Neutrophils (Fig. 1A) are myeloid leukocytes that are a major component of the innate immune system. They are derived from myeloid progenitors, which reside in the bone marrow and extramedullary tissues, including the spleen (Fig. 1B). Due to their unique morphology, they can be identified easily by their round lobed nuclei and relatively dark cytoplasm. In human, neutrophils make up 50-70% of all circulating white blood cells. During acute inflammation, neutrophils belong to the major responders and localize to the site of infection. Thus, a deficiency of neutrophils in the blood can lead to severe immunodeficiency. As recently published, in cancer, tumor-associated neutrophils (TANs) are involved in shaping the tumor microenvironment. In this context, TANs might be part of the tumor-promoting inflammatory response by driving angiogenesis, metastasis, and immunosuppression or remodeling the extracellular matrix. Additionally, neutrophils mediate anti-tumor responses by directly killing tumor cells and participating in a network of cells with anti-tumoral activity. Therefore, neutrophils could be potential targets for cancer treatment and therapies for other diseases in the future.

 

Figure 1: Neutrophil characteristics and development.
A) Morphology of neutrophils. B) Origin and function of neutrophils (BM: bone marrow, HSPC: hematopoietic stem and progenitor cell) (Adapted from: Trends in Immunology, 2019, 40:584).

 

However, up to now, single cell RNA-sequencing (scRNA-seq) of neutrophils remained challenging due to their low content of mRNA while expressing high levels of RNases and other inhibitory components. Additionally, neutrophils have a very short lifespan of only 15-20h requiring immediate processing of samples.

 

Singleron’s single-cell transcriptomics sequencing platform overcomes these obstacles and allows to identify neutrophils more reliably and reproducibly than ever before. Here, using Singleron’s GEXSCOPE® platform in comparison to another commercially available platform, four independent whole blood cell samples were analyzed. Overall, 11 cell types, including neutrophils, T cells, NK cells, B cells, classical and non-classical monocytes, dendritic and plasma dendritic cells, basophils, plasma cells, and platelets were detected (Fig. 2A). However, the side-by-side comparison to a different commercially available platform revealed that Singleron’s proprietary technology can maintain the composition of cellular subsets including neutrophils throughout processing, while neutrophils were largely lost using the other platform (Fig. 2B, C). This highlights Singleron’s accuracy in maintaining the original cellular composition and capture efficiency.

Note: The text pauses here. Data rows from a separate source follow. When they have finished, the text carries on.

Definition nobody (_ : uuid) : Prop := False.
Definition one_tenant (deletes : bool) (id : uuid) : Reach :=
  mkReach (fun i => i = id) nobody (fun _ => False) nobody (fun _ => False) deletes.
(** A new tenant, with its system workspaces. *)
Definition fresh_tenant (t : Tables) : Reach :=
  mkReach (fun i => tb_tenants t !! i = None) (fun i => tb_workspaces t !! i = None)
    (fun o => tb_tenants t !! o.1.1.1 = None /\ o.1.2 = true) nobody (fun _ => False) false.
Definition fresh_workspaces (t : Tables) (tenantID : uuid) : Reach :=
  mkReach nobody (fun i => tb_workspaces t !! i = None) (fun o => o.1.1.1 = tenantID /\ o.1.2 = false) nobody (fun _ => False) false.
(** The rows of a logical workspace, in both environments. *)
Definition logical_workspace (deletes : bool) (t : Tables) (tenantID : uuid) (code : string) : Reach :=
  mkReach nobody (fun i => exists w, tb_workspaces t !! i = Some w /\ at_code tenantID code w = true) (fun _ => False)
    nobody (fun _ => False) deletes.
Definition one_workspace (id : uuid) : Reach := mkReach nobody (fun i => i = id) (fun _ => False) nobody (fun _ => False) false.
Definition keys_within (t : Tables) (workspaceID : uuid) : Reach :=
  mkReach nobody nobody (fun _ => False)
    (fun i => match tb_keys t !! i with Some k => key_WorkspaceID k = workspaceID | None => True end)
    (fun o => o.1 = workspaceID) false.

(** ** The repositories *)

Section Repos.
Context `{GoStd} `{Codec} (r : Reach).
#[local] Abbreviation conf := (relates_at db_tables (confined r)).

Lemma conf_tenants f t : only_rows (tenant_owner (re_deletes r)) (re_tenants r) (fun _ => True) (tb_tenants t) (f (tb_tenants t)) ->
  confined r t (set_tenants f t).
Proof. intros Hr. by split. Qed.
Lemma conf_workspaces f t : only_rows (workspace_owner (re_deletes r)) (re_workspaces r) (re_new_workspace r) (tb_workspaces t) (f (tb_workspaces t)) ->
  confined r t (set_workspaces f t).
Proof. intros Hr. by split. Qed.
Lemma conf_keys f t : only_rows key_owner (re_keys r) (re_new_key r) (tb_keys t) (f (tb_keys t)) -> confined r t (set_keys f t).
Proof. intros Hr. by split. Qed.

Lemma TenantCreate_confined t s : (tb_tenants (db_tables s) !! ten_ID t = None -> re_tenants r (ten_ID t)) -> conf (TenantRepo_Create t) s.
Proof.
  intros Hr. related relates_at_write. intros now a t' E. destruct (violation _) eqn:Ev; [done|]. injection E as _ <-.
  apply violation_None in Ev. rewrite !Forall_cons in Ev. destruct Ev as (_ & Hn & _). apply bool_decide_eq_true in Hn.
  apply conf_tenants, only_insert_new; auto.
Qed.

Lemma live_tenant_row id t x : live_tenant id t = Some x -> tb_tenants t !! id = Some x.
Proof. unfold live_tenant. repeat case_match; congruence. Qed.
Lemma live_workspace_row id t x : live_workspace id t = Some x -> tb_workspaces t !! id = Some x.
Proof. unfold live_workspace. repeat case_match; congruence. Qed.

Lemma TenantUpdate_confined t s : re_tenants r (ten_ID t) -> conf (TenantRepo_Update t) s.
Proof.
  intros Hr. related relates_at_exec. intros now. destruct (live_tenant _ _) as [x|] eqn:Ex; [|done]. simpl.
  apply live_tenant_row in Ex. by eapply conf_tenants, only_insert_old.
Qed.

Lemma TenantSoftDelete_confined id s : re_tenants r id -> re_deletes r = true -> conf (TenantRepo_SoftDelete id) s.
Proof.
  intros Hr Hd. related relates_at_update. intros now x Ex%live_tenant_row. eapply conf_tenants, only_insert_old; [done..|].
  unfold tenant_owner. by rewrite Hd.
Qed.
(* ===== verification/Provisioning.v ===== *)
(** * Tracking resources of SES adapters ([adapter/ses/tracking_provisioner.go])

    The resumable creation of a configuration set, a topic, an event destination
    and a subscription for an adapter, their deletion, and the table of steps
    that remembers what is done ([adapter/postgres/provisioning_step_repo.go]). *)
From stdpp Require Import base gmap strings list sorting.
From Stdlib Require Import ZArith NArith Ascii String Lia.
From S2P Require Import Prelude GoMonad Domain Ports Token Config Http.
From S2P Require Import Suppression Postgres Database Directory Auth Members Inheritance Hosted Templates Fleet.

(** ** The steps ([domain/provisioning.go]) *)

Definition StepCreateConfigurationSet : string := "create_configuration_set".
Definition StepCreateSNSTopic : string := "create_sns_topic".
Definition StepCreateEventDestination : string := "create_event_destination".
Definition StepSubscribeWebhook : string := "subscribe_webhook".
Definition StepSaveConfiguration : string := "save_configuration".
Definition StepVerifySubscription : string := "verify_subscription".
Definition StepDeprovUnsubscribeWebhook : string := "deprov_unsubscribe_webhook".
Definition StepDeprovDeleteEventDestination : string := "deprov_delete_event_destination".
Definition StepDeprovDeleteSNSTopic : string := "deprov_delete_sns_topic".
Definition StepDeprovDeleteConfigurationSet : string := "deprov_delete_configuration_set".

Definition ProvisionStepDefs : list (string * Z) :=
  [(StepCreateConfigurationSet, 1%Z); (StepCreateSNSTopic, 2%Z); (StepCreateEventDestination, 3%Z);
   (StepSubscribeWebhook, 4%Z); (StepSaveConfiguration, 5%Z); (StepVerifySubscription, 6%Z)].
Definition DeprovisionStepDefs : list (string * Z) :=
  [(StepDeprovUnsubscribeWebhook, 10%Z); (StepDeprovDeleteEventDestination, 11%Z);
   (StepDeprovDeleteSNSTopic, 12%Z); (StepDeprovDeleteConfigurationSet, 13%Z)].

(** [port.ProvisioningStepStore]. *)
Record ProvisioningStepStore (W : Type) := mkStepStore {
  InitSteps : uuid -> M W unit;
  InitDeprovisionSteps : uuid -> M W unit;
  ListSteps : uuid -> M W (list AdapterProvisioningStep);
  MarkCompleted : uuid -> option string -> option string -> M W unit;
  MarkFailed : uuid -> string -> M W unit;
  ResetFailed : uuid -> M W unit;
  DeleteSteps : uuid -> M W unit;
}.
Arguments mkStepStore {W}. Arguments InitSteps {W}. Arguments InitDeprovisionSteps {W}. Arguments ListSteps {W}.
Arguments MarkCompleted {W}. Arguments MarkFailed {W}. Arguments ResetFailed {W}. Arguments DeleteSteps {W}.

(** ** The table ([provisioning_step_repo.go]) *)

Section StepRepo.
Context `{GoStd}.

Definition step_row (id : uuid) (now : gotime) (adapterID : uuid) (def : string * Z) : AdapterProvisioningStep :=
  mkProvisioningStep id adapterID def.1 def.2 ProvisionStepPending None None None None None now now.

Definition is_step (adapterID : uuid) (name : string) (s : AdapterProvisioningStep) : bool :=
  bool_decide (st_AdapterID s = adapterID) && bool_decide (st_StepName s = name).

(** [ON CONFLICT (adapter_id, step_name) DO NOTHING]; [gen_random_uuid()] is some
    identifier no row has. *)
Fixpoint insert_steps (now : gotime) (adapterID : uuid) (defs : list (string * Z)) (m : gmap uuid AdapterProvisioningStep)
  : gmap uuid AdapterProvisioningStep :=
  match defs with
  | [] => m
  | def :: r =>
      let id := base.fresh (dom m) in
      insert_steps now adapterID r
        (if bool_decide (rows (is_step adapterID def.1) m = []) then <[id := step_row id now adapterID def]> m else m)
  end.
(** [http.Header.Set], [Add] and [Del] on the response. *)
Definition header_del (name : string) (l : list (string * string)) : list (string * string) :=
  List.filter (fun kv => negb (bool_decide (kv.1 = name))) l.
Definition header_add (name value : string) (l : list (string * string)) : list (string * string) := l ++ [(name, value)].
Definition header_set (name value : string) (l : list (string * string)) : list (string * string) :=
  header_add name value (header_del name l).

Definition externalCORSAllowedHeaders (allowedHeaders : list string) : list string :=
  (uniq (fun header =>
     let normalized := CanonicalHeaderKey (TrimSpace header) in
     if bool_decide (normalized = "") then None else Some (normalized, normalized)) ∅
     (["Content-Type"; "X-Request-ID"; "X-Senda-External-Token"] ++ allowedHeaders)).2.

Definition applyExternalCORSHeaders (origin : string) (allowedHeaders : list string) : Handler :=
  set_state (set_resp_headers (fun l =>
    header_set "Access-Control-Expose-Headers" "X-Request-ID"
      (header_set "Access-Control-Allow-Headers" (Join (externalCORSAllowedHeaders allowedHeaders) ", ")
        (header_set "Access-Control-Allow-Methods" (Join ["GET"; "POST"; "PUT"; "DELETE"; "OPTIONS"] ", ")
          (header_add "Vary" "Origin" (header_set "Access-Control-Allow-Origin" origin l)))))).

Definition ExternalIntegrationCORS : Middleware := fun next =>
  let! c := conn in
  let profileSlug := externalProfileSlugFromRequest c in
  if bool_decide (profileSlug = "") then next
  else
    try! r := up (LoadProfileBySlug profileSlug) in
    match r with
    | Err e => mapExternalProfileLoadError e
    | Ok profile =>
        let origin := TrimSpace (Header "Origin" c) in
        if bool_decide (origin = "") then
          (if bool_decide (cn_Method c = "OPTIONS") then NoContent 204 else next)
        else if negb (originAllowed origin (xp_AllowedOrigins profile))
        then WriteError 403 "FORBIDDEN" "origin not allowed for this external integration profile"
        else
          applyExternalCORSHeaders origin (xp_AllowedHeaders profile) ;;;
          if bool_decide (cn_Method c = "OPTIONS") then NoContent 204 else next
    end.

(** *** The handlers of the surface *)

(** The profile, or the answer already written and the zero profile. *)
Definition loadProfile : M (W * Conn) ExternalIntegrationProfile :=
  let! c := conn in
  try! r := up (LoadProfileBySlug (Param "profile_slug" c)) in
  match r with
  | Ok profile => ret profile
  | Err e =>
      (if errors_Is e ErrForbidden then WriteError 403 "FORBIDDEN" "external integration profile is disabled"
       else if errors_Is e ErrNotFound then WriteError 404 "NOT_FOUND" "external integration profile not found"
       else mapStoreError e) ;;; ret no_profile
  end.

Definition frameAncestorsFromProfile (origins : list string) : list string :=
  match origins with [] => ["'none'"] | _ => "'self'" :: origins end.

Definition applyExternalFrameHeaders (frameAncestors : list string) : Handler :=
  set_state (set_resp_headers (fun l =>
    header_set "Content-Security-Policy" ("frame-ancestors " +:+ Join frameAncestors " ") (header_del "X-Frame-Options" l))).

Definition Bootstrap : Handler :=
  let! profile := loadProfile in
  let frameAncestors := frameAncestorsFromProfile (xp_AllowedOrigins profile) in
  applyExternalFrameHeaders frameAncestors ;;;
  JSON_reply 200 (AMap (field "frame_ancestors" (AList (AStr <$> frameAncestors)))).

Definition permissions_response (p : ExternalPermissions) : any :=
  AMap (flag "list_templates" (prm_ListTemplates p) ++ flag "view_versions" (prm_ViewVersions p)
        ++ flag "edit_versions" (prm_EditVersions p) ++ flag "publish_versions" (prm_PublishVersions p)
        ++ flag "test_send" (prm_TestSend p) ++ flag "builder_access" (prm_BuilderAccess p)
        ++ flag "metadata_access" (prm_MetadataAccess p) ++ flag "locale_access" (prm_LocaleAccess p)).

Definition Session : Handler :=
  let! v := values in
  JSON_reply 200 (AMap (flag "read_only" (v_read_only v)
                        ++ text "effective_workspace_code" (v_effective_workspace_code v)
                        ++ field "permissions" (permissions_response (externalPermissions v)))).
End External.

(** ** The routes ([http/routes_external.go])

    The external routes of templates and template types, with the capability
    each asks for. (Previews, test sends, injectors and policies are not here.) *)
Record ExternalRoute := mkExternalRoute {
  er_Method : string;
  er_Path : string;
  er_Action : ExternalAction;
  er_Mutation : bool;
  er_Handler : HandlerFunc Tpl;
}.

Section Routes.
Context `{GoStd} `{Codec} `{Parsers} `{JSON (option fields_map)}.
Context `{Binder CreateVersionRequest} `{Binder SetLocaleRequest}.
Context (ts : TenantStore.t Tpl) (ws : WorkspaceStore.t Tpl).
Context (h : ExternalIntegrationHandler Tpl) (store : option (WorkspaceExistenceStore Tpl)).

Definition update_version_route : ExternalRoute :=
  mkExternalRoute "PUT" "/templates/:template_id/versions/:version_id" ExternalActionEditVersions true (Templates_UpdateVersion ts ws).

Definition external_routes : list ExternalRoute :=
  [mkExternalRoute "GET" "/session" ExternalActionBuilderAccess false Session;
   mkExternalRoute "GET" "/template-types" ExternalActionListTemplates false (TemplateTypes_List ts ws);
   mkExternalRoute "GET" "/template-types/:slug" ExternalActionListTemplates false (TemplateTypes_Get ts ws);
   mkExternalRoute "GET" "/template-types/:slug/templates" ExternalActionListTemplates false (ListByTemplateType ts ws);
   mkExternalRoute "GET" "/templates/:template_id/versions" ExternalActionViewVersions false Templates_ListVersions;
   mkExternalRoute "GET" "/templates/:template_id/versions/:version_id" ExternalActionViewVersions false Templates_GetVersion;
   update_version_route;
   mkExternalRoute "POST" "/templates/:template_id/versions/:version_id/publish" ExternalActionPublishVersions true
     (Templates_PublishVersion ts ws);
   mkExternalRoute "GET" "/templates/:template_id/versions/:version_id/locales" ExternalActionLocaleAccess false Templates_ListLocales;
   mkExternalRoute "GET" "/templates/:template_id/versions/:version_id/locales/:locale" ExternalActionLocaleAccess false
     Templates_GetLocale;
   mkExternalRoute "POST" "/templates/:template_id/versions/:version_id/locales/:locale" ExternalActionLocaleAccess true
     (Templates_SetLocale ts ws);
   mkExternalRoute "PUT" "/templates/:template_id/versions/:version_id/locales/:locale" ExternalActionLocaleAccess true
     (Templates_UpdateLocale ts ws);
   mkExternalRoute "DELETE" "/templates/:template_id/versions/:version_id/locales/:locale" ExternalActionLocaleAccess true
     (Templates_DeleteLocale ts ws)].

(** The middleware of the server, of the group and of the route, in their order. *)
Definition external (route : ExternalRoute) : HandlerFunc Tpl :=
  ExternalIntegrationCORS h (RequestID (NewV7 db_runtime) (Scope
    (ExternalIntegration h store (RequireExternalCapability (er_Action route)
       ((if er_Mutation route then RequireExternalMutation else id) (er_Handler route)))))).

Definition handle_external (route : ExternalRoute) : HandlerFunc Tpl := serve (external route).
End Routes.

Figure 2: Neutrophils are efficiently and reliably captured using Singleron’s scRNA-seq platform.
A) Identification of 11 different cell types in whole blood samples. Arrows indicates the neutrophil population. B) Comparison of cell type representation using Singleron’s microwell-based scRNA-seq platform or a droplet-based scRNA-seq platform from a different provider. C) Cell type representation across four replicate samples of each group. Neutrophils are maintained exclusively in the samples processed using the Singleron Kit.

 


Next, low-density neutrophils (LDN), which unlike high-density neutrophils (HDN) have been associated with tumor-promoting activities in cancer, were investigated. First, LDN were enriched using discontinuous density gradient separation. While LDN were enriched in the PBMC layer, HDN were deposited together with the red blood cells. Similar results were obtained when using Ficoll density gradient separation (Fig. 3).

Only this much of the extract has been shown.